**PROBLEM REQUIREMENTS**
Copy each line below holding "submitted".

*** Opening RECORDS FOR THE TASK ***

(** ** The per-file worker ([generate_review_note]) *)

(** The body of the [try] block. *)
Definition generate_review_note_body (c : change) (model : LLM) : M str :=
  log_info (nl ++ py "📝 开始审查文件") ;;
  log_info (py "
        文件路径: " ++ new_path c ++ py "
        变更类型: " ++ (if new_file c then py "新文件" else py "修改") ++ py "
        ") ;;
  content <- lift (filter_diff_content (diff c)) ;;
  log_info (py "处理文件：" ++ new_path c) ;;
  let messages :=
    [ {| role := py "system"; msg_content := GPT_MESSAGE |};
      {| role := py "user";
         msg_content := py "请review这部分代码变更" ++ content |} ] in
  log_info (nl ++ py "🤖 发送给模型的消息:") ;;
  log_info (py "发送给gpt 内容如下：" ++ repr_messages messages) ;;
  model_generate_text model messages ;;
  let new_path := new_path c in
  log_info (py "对 " ++ new_path ++ py " review中...") ;;
  raw <- model_get_respond_content model ;;
  let response_content := replace (nl ++ nl) nl raw in
  let response_content := remove_think_content response_content in
  log_info (py "模型返回内容：" ++ nl ++ response_content) ;;
  total_tokens <- model_get_respond_tokens model ;;
  let review_note := py "# 📚`" ++ new_path ++ py "`" ++ nl ++ nl in
  let review_note :=
    review_note ++ py "(" ++ str_of_Z total_tokens ++ py " tokens) "
                ++ py "AI review 意见如下:" ++ nl ++ nl in
  let review_note :=
    review_note ++ response_content
                ++ nl ++ nl ++ py "---" ++ nl ++ nl ++ py "---" ++ nl ++ nl in
  log_info (py "对 " ++ new_path ++ py " review结束") ;;
  ret review_note.

(** The function without its decorator: the [except Exception] clause
    logs and falls off the end of the function, which returns [None]. *)
Definition generate_review_note_undecorated (c : change) (model : LLM)
  : M (option str) :=
  try_except
    (note <- generate_review_note_body c model ;; ret (Some note))
    (fun e => log_error (py "GPT error:" ++ exn_str e) ;; ret None).

Definition generate_review_note (c : change) (model : LLM)
  : M (option str) :=
  retry 3 60000 (generate_review_note_undecorated c model).

(** ** The dispatcher ([chat_review]) *)

(** [sep.join(items)] where an item may be [None]: the first item that is
    not a [str] raises. *)
Fixpoint join_items (index : nat) (items : list (option str))
  : exn + list str :=
  match items with
  | [] => inr []
  | None :: _ =>
    inl (TypeError (py "sequence item " ++ str_of_Z (Z.of_nat index)
                       ++ py ": expected str instance, NoneType found"))
  | Some s :: rest =>
    match join_items (S index) rest with
    | inl e => inl e
    | inr ss => inr (s :: ss)
    end
  end.

Definition str_join (sep : str) (items : list (option str)) : exn + str :=
  match join_items 0 items with
  | inl e => inl e
  | inr ss => inr (join sep ss)
  end.

(** The task submitted to the pool: the call of [generate_review] and the
    append under [result_lock], taken as one move.  An exception of
    [generate_review] (the pool catches [BaseException]) stays in the
    task's future, which nobody reads: nothing is appended and nothing is
    raised. *)
Definition process_change (generate_review : change -> M (option str))
           (c : change) (review_results : list (option str))
  : M (list (option str)) :=
  fun w => match generate_review c w with
           | (inl _, w1) => (inr review_results, w1)
           | (inr result, w1) => (inr (review_results ++ [result]), w1)
           end.

(** The pool runs the submitted tasks while the loop over [changes] is
    still submitting, and a task appends its result when it completes, in
    whatever order that happens.  A schedule lists who moves next: [0] is
    the loop, which looks at its next change; [S k] is the task at
    position [k] among those submitted and not yet run.  A move that names
    nobody is skipped. *)
Definition schedule : Type := list nat.

(** One iteration of [for change in changes]: submit, or log the skip. *)
Definition loop_step (c : change) (waiting : list change)
  : M (list change) :=
  if is_review_file Config.EXCLUDE_FILE_TYPES Config.IGNORE_FILE_TYPES
                    (new_path c)
  then ret (waiting ++ [c])
  else log_info (new_path c ++ py " 非目标检测文件！") ;; ret waiting.

(** The task at position [k] of the waiting ones, and the others. *)
Fixpoint take_task (k : nat) (waiting : list change) {struct waiting}
  : option (change * list change) :=
  match waiting with
  | [] => None
  | c :: rest =>
    match k with
    | O => Some (c, rest)
    | S k' =>
      match take_task k' rest with
      | Some (d, rest') => Some (d, c :: rest')
      | None => None
      end
    end
  end.

(** The rest of the loop, once the schedule is used up. *)
Fixpoint finish_loop (todo waiting : list change) : M (list change) :=
  match todo with
  | [] => ret waiting
  | c :: rest =>
    waiting' <- loop_step c waiting ;;
    finish_loop rest waiting'
  end.

(** [concurrent.futures.wait(futures)] and the end of the [with] block:
    the tasks still waiting run, here in the order of submission. *)
Fixpoint run_waiting (generate_review : change -> M (option str))
         (waiting : list change) (review_results : list (option str))
  : M (list (option str)) :=
  match waiting with
  | [] => ret review_results
  | c :: rest =>
    results <- process_change generate_review c review_results ;;
    run_waiting generate_review rest results
  end.

(** The [with ThreadPoolExecutor()] block under a schedule: [todo] are the
    changes the loop has not looked at yet, [waiting] the tasks submitted
    and not yet run. *)
Fixpoint run_pool (generate_review : change -> M (option str))
         (sched : schedule) (todo waiting : list change)
         (review_results : list (option str))
  : M (list (option str)) :=
  match sched with
  | [] =>
    waiting' <- finish_loop todo waiting ;;
    run_waiting generate_review waiting' review_results
  | O :: sched' =>
    match todo with
    | [] => run_pool generate_review sched' [] waiting review_results
    | c :: rest =>
      waiting' <- loop_step c waiting ;;
      run_pool generate_review sched' rest waiting' review_results
    end
  | S k :: sched' =>
    match take_task k waiting with
    | None => run_pool generate_review sched' todo waiting review_results
    | Some (c, waiting') =>
      results <- process_change generate_review c review_results ;;
      run_pool generate_review sched' todo waiting' results
    end
  end.

Definition chat_review (changes : list change)
           (generate_review : change -> M (option str)) (sched : schedule)
  : M str :=
  log_info (py "开始code review") ;;
  review_results <- run_pool generate_review sched changes [] [] ;;
  match review_results with
  | [] => ret []
  | _ => lift (str_join (nl ++ nl) review_results)
  end.

(** ** The handler ([MainReviewHandle]) *)

(** [changes] as the fetcher hands it over: a list, or [None]. *)
Definition truthy (changes : option (list change)) : bool :=
  match changes with
  | Some (_ :: _) => true
  | _ => false
  end.

(** [len(changes)] *)
Definition len (changes : option (list change)) : M nat :=
  match changes with
  | Some l => ret (List.length l)
  | None => raise (TypeError (py "object of type 'NoneType' has no len()"))
  end.

(** [for change in changes] / the comprehension over [changes] *)
Definition iter (changes : option (list change)) : M (list change) :=
  match changes with
  | Some l => ret l
  | None => raise (TypeError (py "'NoneType' object is not iterable"))
  end.

Definition str_of_nat (n : nat) : str := str_of_Z (Z.of_nat n).

Definition mr_details (hook : hook_info) : str :=
  py "- **MR URL**: [查看合并请求](" ++ url hook ++ py ")
- **源分支**: `" ++ source_branch hook ++ py "`
- **目标分支**: `" ++ target_branch hook ++ py "`
".

(** The comment carrying the aggregated review. *)
Definition review_comment (review_info : str) : reply :=
  {| title := None;
     content := review_info;
     target := py "all";
     msg_type := py "MAIN, SINGLE" |}.

(** The DingTalk notice sent after a review. *)
Definition success_notice (hook : hook_info) (n : nat) : reply :=
  {| title := Some (py "__MAIN_REVIEW__");
     content :=
       py "## 项目名称: **" ++ project_name hook ++ py "**

### 合并请求详情
" ++ mr_details hook ++ py "
### 变更详情
- **修改文件个数**: `" ++ str_of_nat n ++ py "`
- **Code Review 状态**: ✅
";
     target := py "dingtalk";
     msg_type := py "MAIN, SINGLE" |}.

(** The DingTalk notice sent when the review text is empty. *)
Definition pass_notice (hook : hook_info) (n : nat) : reply :=
  {| title := Some (py "__MAIN_REVIEW__");
     content :=
       py "## 项目名称: **" ++ project_name hook ++ py "**

### 合并请求详情
" ++ mr_details hook ++ py "
### 变更详情
- **修改文件个数**: `" ++ str_of_nat n ++ py "`
- **备注**: 存在已经提交的 MR，所有文件已进行 MR
- **Code Review 状态**: pass ✅
";
     target := py "dingtalk";
     msg_type := py "MAIN, SINGLE" |}.

(** The DingTalk notice of the branch for more than [MAX_FILES] files. *)
Definition over_limit_notice (hook : hook_info) (n : nat) : reply :=
  {| title := Some (py "__MAIN_REVIEW__");
     content :=
       py "## 项目名称: **" ++ project_name hook ++ py "**

### 备注
修改 `" ++ str_of_nat n ++ py "` 个文件 > 50 个文件，不进行 Code Review ⚠️

### 合并请求详情
" ++ mr_details hook;
     target := py "dingtalk";
     msg_type := py "MAIN, SINGLE" |}.

Definition review_files_of (cs : list change) : list change :=
  filter (fun c => is_review_file Config.EXCLUDE_FILE_TYPES
                                  Config.IGNORE_FILE_TYPES (new_path c)) cs.

(** The log entry written once the three guards are passed. *)
Definition checks_passed_log (n reviewable : nat) : str :=
  py "
✅ 审查条件检查通过:
- 文件总数: " ++ str_of_nat n ++ py " <= " ++ str_of_nat Config.MAX_FILES ++ py "
- 需要审查的文件数: " ++ str_of_nat reviewable ++ py "
".

(** The log entry written right before [chat_review] is called. *)
Definition review_begins_log (n : nat) : str :=
  py "开始审查，共 " ++ str_of_nat n ++ py " 个文件".

Definition default_handle (changes : option (list change))
           (merge_info : MergeInfo) (hook : hook_info) (model : LLM)
           (sched : schedule) : M unit :=
  log_info (py "处理状态检查:") ;;
  if negb (truthy changes) then
    log_info (py "❌ 没有检测到文件变更")                       (* return *)
  else
    n <- len changes ;;
    if Config.MAX_FILES <? n then
      log_info (py "❌ 文件数量 (" ++ str_of_nat n ++ py ") 超过最大限制 ("
                   ++ str_of_nat Config.MAX_FILES ++ py ")")      (* return *)
    else
      cs <- iter changes ;;
      let review_files := review_files_of cs in
      match review_files with
      | [] => log_info (py "❌ 没有需要审查的文件类型")           (* return *)
      | _ :: _ =>
        log_info (checks_passed_log n (List.length review_files)) ;;
        if truthy changes && (n <=? Config.MAX_FILES) then
          log_info (review_begins_log n) ;;
          review_info <-
            chat_review cs (fun c => generate_review_note c model) sched ;;
          match review_info with
          | _ :: _ =>
            log_info (py "代码审查完成，开始发送评论") ;;
            add_reply (review_comment review_info) ;;
            log_info (py "评论发送完成") ;;
            add_reply (success_notice hook n)
          | [] =>
            add_reply (pass_notice hook n)
          end
        else if truthy changes && (Config.MAX_FILES <? n) then
          add_reply (over_limit_notice hook n)
        else
          log_error (py "获取merge_request信息失败，project_id: "
                        ++ str_of_Z (project_id hook) ++ py " | merge_iid: "
                        ++ str_of_Z (iid hook))
      end.

(** [gitlabMergeRequestFetcher]: what its two calls produce. *)
Record Fetcher : Type := {
  get_changes : exn + option (list change);
  get_info : exn + MergeInfo
}.

Fixpoint for_each {A} (xs : list A) (body : A -> M unit) : M unit :=
  match xs with
  | [] => ret tt
  | x :: rest => body x ;; for_each rest body
  end.

Definition merge_handle (fetcher : Fetcher) (hook : hook_info)
           (model : LLM) (sched : schedule) : M unit :=
  log_info (py "开始处理MR，项目：" ++ project_name hook
               ++ py ", 源分支：" ++ source_branch hook
               ++ py ", 目标分支：" ++ target_branch hook) ;;
  changes <- lift (get_changes fetcher) ;;
  n <- len changes ;;
  log_info (py "检测到 " ++ str_of_nat n ++ py " 个文件变更") ;;
  total <- (if truthy changes then len changes else ret 0) ;;
  log_info (py "
变更文件信息:
- 文件总数: " ++ str_of_nat total ++ py "
- 文件列表:") ;;
  (if truthy changes then
     cs <- iter changes ;;
     for_each cs (fun c =>
       log_info (py "
    - 文件: " ++ new_path c ++ py "
    - 类型: " ++ (if any_endswith (new_path c) Config.EXCLUDE_FILE_TYPES
                then py "需要审查" else py "不需要审查") ++ py "
    - 状态: " ++ (if any_endswith (new_path c) Config.IGNORE_FILE_TYPES
                then py "忽略" else py "正常") ++ py "
    "))
   else ret tt) ;;
  merge_info <- lift (get_info fetcher) ;;
  default_handle changes merge_info hook model sched.

(** ** Reading a run *)

(** The world in which [default_handle] calls [chat_review] on a change list
    [cs] that passed its guards: the world it started in, three log entries
    later. *)
Definition dispatch_start (cs : list change) (w : world) : world :=
  snd (log_info (review_begins_log (List.length cs))
         (snd (log_info (checks_passed_log
                           (List.length cs)
                           (List.length (review_files_of cs)))
                  (snd (log_info (py "处理状态检查:") w))))).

*** Closing RECORDS FOR THE TASK ***

**TASK ANSWER**
(** The task submitted to the pool: the call of [generate_review] and the
(** The pool runs the submitted tasks while the loop over [changes] is
    position [k] among those submitted and not yet run.  A move that names
    changes the loop has not looked at yet, [waiting] the tasks submitted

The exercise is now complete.